Federal government: During her visit to Bärenstein on the German-Czech border, Baerbock also speaks to German federal police officers.

During her visit to Bärenstein on the German-Czech border, Baerbock also speaks to German federal police officers.

(Photo: IMAGO/Ondrej Hajek/IMAGO/CTK Photo)

Compared to June 2022, the number of illegal entries from the Czech Republic to Germany has increased by around 50 percent, the federal police recently announced. Just a few days ago, a smuggler in the Ore Mountains, fleeing from the police, jumped out of a moving van and let 22 migrants with two small children on the loading area drive into the ditch. The smugglers are becoming less scrupulous, they accept great danger, says a policewoman. “You can actually see that in the entire Czech-Saxon border area,” says her colleague.

What the police officers don’t want to say, their cautious looks reveal: that here, on the eastern edge of the republic, they wouldn’t mind a little more support from Berlin. Especially since the Foreign Minister is no stranger to the topic of migration. The Greens politician recently gave her yes to a tougher border regime at the EU’s external borders. Many party friends were appalled by the plan to keep refugees in huge prisons.
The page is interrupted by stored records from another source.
(** * chant: the tag editor's reconciliation and commit model

    A shallow embedding of the front-end logic of the music-library
    manager: the field reconciler and the commit builder of
    [components/TrackEditorPanel.tsx], the validator registry of
    [lib/validators.ts] and the deduplicating cover-art lookups of
    [hooks/useCoverArt.ts].

    Conventions of the embedding.
    - A JavaScript string is a [string]; each [ascii] stands for one code
      unit, so the model covers strings over the Latin-1 range.
    - A JavaScript number that the code only ever uses as an integer is a
      [Z]; [NaN] is kept apart ([number]).  Rounding of integers beyond
      2^53 is not modelled: what is said of a numeral that the user types
      is said of inputs that are [JS.short].
    - [null] is [None]; an object used as a dictionary is a [gmap].  A
      lookup in the validator table is a lookup among its own keys: what
      is said of the frame id of a tag is said of ids that are
      [Validators.plain_key], not names of members of [Object.prototype].
    - React state is a record that every handler transforms; an [await]
      reads the settled promise from a backend oracle. *)

From Stdlib Require Import ZArith Ascii String Bool Lia.
From stdpp Require Import base tactics option list gmap strings pretty.

Local Open Scope string_scope.
Local Open Scope list_scope.
Set Warnings "-clear-no-such-hyp".

(** ** JavaScript primitives used by the editor *)

Module JS.

(** A number as the editor sees it: an integer or [NaN]. *)
Inductive number :=
| NaN
| Num (z : Z).

#[global] Instance number_eq_dec : EqDecision number.
Proof. solve_decision. Defined.

(** [x || null] on a number: [NaN], [0] and [-0] are falsy. *)
Definition or_null (n : number) : option number :=
  match n with
  | NaN => None
  | Num 0 => None
  | Num z => Some (Num z)
  end.

(** Truthiness of a string: only the empty string is falsy. *)
Definition truthy (s : string) : bool :=
  match s with
  | EmptyString => false
  | String _ _ => true
  end.

(** Truthiness of [string | null | undefined]. *)
Definition truthy_opt (v : option string) : bool :=
  match v with
  | None => false
  | Some s => truthy s
  end.

(** [WhiteSpace] and [LineTerminator] code points below 256:
    TAB, LF, VT, FF, CR, SP and NBSP. *)
Definition isWhiteSpace (c : ascii) : bool :=
  let n := nat_of_ascii c in
  (((9 <=? n) && (n <=? 13)) || (n =? 32) || (n =? 160))%nat.

Fixpoint trimStart (s : string) : string :=
  match s with
  | EmptyString => EmptyString
  | String c s' => if isWhiteSpace c then trimStart s' else s
  end.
However, Baerbock does not appear to have any regrets at having pushed ahead with the tightening of EU asylum practices in the European convoy. Only if the external borders are protected could Europe’s internal borders remain open, even here, “in the heart of Europe,” she argues. And what does the minister say to the many Saxons who would like permanent border controls? a journalist asks on the market square. Daily travel across the border, back and forth, is “the pulse of Europe,” Baerbock replies. She doesn’t want to change that “at the moment”. Then she has to go, time is running out. The minister looked happier.